Where does the string "Hret" appear? Copy every line of the entries below that holds it.
___ DATA FOR THE TASK
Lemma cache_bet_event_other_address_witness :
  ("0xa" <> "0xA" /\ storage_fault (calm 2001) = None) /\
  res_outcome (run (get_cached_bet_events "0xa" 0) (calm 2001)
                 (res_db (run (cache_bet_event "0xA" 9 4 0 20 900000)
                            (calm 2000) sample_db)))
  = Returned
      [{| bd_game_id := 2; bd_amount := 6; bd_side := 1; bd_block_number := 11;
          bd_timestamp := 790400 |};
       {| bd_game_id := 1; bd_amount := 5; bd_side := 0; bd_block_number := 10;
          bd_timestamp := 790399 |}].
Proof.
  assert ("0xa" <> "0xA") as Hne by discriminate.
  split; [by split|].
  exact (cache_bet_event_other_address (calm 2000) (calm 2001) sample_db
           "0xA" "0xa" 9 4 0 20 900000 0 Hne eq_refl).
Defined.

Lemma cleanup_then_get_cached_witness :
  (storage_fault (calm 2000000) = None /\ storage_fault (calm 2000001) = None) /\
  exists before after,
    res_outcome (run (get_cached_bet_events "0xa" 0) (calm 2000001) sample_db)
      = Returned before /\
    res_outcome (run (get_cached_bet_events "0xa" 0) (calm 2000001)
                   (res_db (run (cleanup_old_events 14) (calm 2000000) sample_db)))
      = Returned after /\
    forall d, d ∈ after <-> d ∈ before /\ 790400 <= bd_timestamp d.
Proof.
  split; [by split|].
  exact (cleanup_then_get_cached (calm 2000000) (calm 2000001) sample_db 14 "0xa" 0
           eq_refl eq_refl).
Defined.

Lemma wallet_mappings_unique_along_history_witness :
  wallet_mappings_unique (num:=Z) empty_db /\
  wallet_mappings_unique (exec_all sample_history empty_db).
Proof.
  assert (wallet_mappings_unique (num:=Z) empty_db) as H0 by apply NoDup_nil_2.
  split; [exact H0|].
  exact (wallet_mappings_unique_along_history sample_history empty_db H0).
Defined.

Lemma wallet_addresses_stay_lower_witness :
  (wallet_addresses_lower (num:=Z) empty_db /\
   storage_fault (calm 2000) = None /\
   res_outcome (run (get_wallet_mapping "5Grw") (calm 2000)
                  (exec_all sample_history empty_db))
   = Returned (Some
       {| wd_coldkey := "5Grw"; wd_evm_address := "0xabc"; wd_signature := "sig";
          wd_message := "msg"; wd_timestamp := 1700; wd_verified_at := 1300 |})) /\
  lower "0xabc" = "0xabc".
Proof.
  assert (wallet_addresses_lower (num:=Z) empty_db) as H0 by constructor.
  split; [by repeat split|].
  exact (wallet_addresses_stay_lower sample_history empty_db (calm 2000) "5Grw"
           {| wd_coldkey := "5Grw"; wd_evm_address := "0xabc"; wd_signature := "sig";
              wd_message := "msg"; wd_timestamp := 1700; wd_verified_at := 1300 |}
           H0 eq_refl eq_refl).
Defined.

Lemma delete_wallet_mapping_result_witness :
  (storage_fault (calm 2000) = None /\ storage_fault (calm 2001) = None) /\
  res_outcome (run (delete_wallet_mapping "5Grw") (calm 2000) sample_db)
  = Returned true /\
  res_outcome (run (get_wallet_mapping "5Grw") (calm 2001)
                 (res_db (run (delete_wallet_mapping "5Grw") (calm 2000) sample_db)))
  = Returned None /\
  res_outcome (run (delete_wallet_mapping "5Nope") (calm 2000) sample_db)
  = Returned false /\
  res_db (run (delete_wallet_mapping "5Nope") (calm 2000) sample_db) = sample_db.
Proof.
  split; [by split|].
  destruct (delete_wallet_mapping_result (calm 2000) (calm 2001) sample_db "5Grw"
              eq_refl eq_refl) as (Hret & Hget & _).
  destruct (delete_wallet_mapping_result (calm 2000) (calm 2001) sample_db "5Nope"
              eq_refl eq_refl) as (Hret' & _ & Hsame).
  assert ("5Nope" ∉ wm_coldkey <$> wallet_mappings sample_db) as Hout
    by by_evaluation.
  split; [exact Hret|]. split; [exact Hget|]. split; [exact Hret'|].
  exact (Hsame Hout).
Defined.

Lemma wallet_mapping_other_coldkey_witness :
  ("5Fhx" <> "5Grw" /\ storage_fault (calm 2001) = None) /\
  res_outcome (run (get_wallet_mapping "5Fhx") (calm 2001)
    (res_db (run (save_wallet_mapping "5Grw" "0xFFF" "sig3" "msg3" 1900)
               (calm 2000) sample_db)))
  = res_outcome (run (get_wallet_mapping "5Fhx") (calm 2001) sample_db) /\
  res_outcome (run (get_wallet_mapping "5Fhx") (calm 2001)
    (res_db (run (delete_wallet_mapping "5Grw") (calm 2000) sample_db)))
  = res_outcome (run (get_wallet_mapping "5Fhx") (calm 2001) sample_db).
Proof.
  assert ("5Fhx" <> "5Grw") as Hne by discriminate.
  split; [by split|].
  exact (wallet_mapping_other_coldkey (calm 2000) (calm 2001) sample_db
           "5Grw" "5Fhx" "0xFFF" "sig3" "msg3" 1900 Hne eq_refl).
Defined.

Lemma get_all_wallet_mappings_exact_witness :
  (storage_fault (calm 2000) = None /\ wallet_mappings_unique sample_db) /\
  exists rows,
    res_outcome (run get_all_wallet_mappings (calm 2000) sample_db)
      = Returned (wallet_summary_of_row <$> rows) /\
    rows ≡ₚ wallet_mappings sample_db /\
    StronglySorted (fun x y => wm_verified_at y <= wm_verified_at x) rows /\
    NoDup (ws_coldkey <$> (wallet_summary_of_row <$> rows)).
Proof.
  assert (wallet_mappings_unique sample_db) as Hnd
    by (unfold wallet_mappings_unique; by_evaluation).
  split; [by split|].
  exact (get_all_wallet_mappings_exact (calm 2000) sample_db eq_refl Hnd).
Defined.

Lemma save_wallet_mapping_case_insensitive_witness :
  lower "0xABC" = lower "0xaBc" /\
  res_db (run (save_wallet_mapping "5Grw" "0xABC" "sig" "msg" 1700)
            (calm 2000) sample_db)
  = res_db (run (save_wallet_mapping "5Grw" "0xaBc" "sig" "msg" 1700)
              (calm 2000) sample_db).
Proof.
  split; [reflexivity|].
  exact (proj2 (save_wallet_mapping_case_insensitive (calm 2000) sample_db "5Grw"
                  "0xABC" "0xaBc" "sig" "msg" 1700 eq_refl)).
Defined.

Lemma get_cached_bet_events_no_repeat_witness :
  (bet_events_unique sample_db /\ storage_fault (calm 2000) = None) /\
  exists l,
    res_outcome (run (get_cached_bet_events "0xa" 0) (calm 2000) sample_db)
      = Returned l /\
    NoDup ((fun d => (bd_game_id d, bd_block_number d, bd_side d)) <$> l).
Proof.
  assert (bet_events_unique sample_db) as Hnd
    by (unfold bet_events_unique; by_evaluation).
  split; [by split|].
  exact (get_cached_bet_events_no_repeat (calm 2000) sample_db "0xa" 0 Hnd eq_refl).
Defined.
______
EXERCISE SOLUTION:
              eq_refl eq_refl) as (Hret & Hget & _).
              eq_refl eq_refl) as (Hret' & _ & Hsame).
  split; [exact Hret|]. split; [exact Hget|]. split; [exact Hret'|].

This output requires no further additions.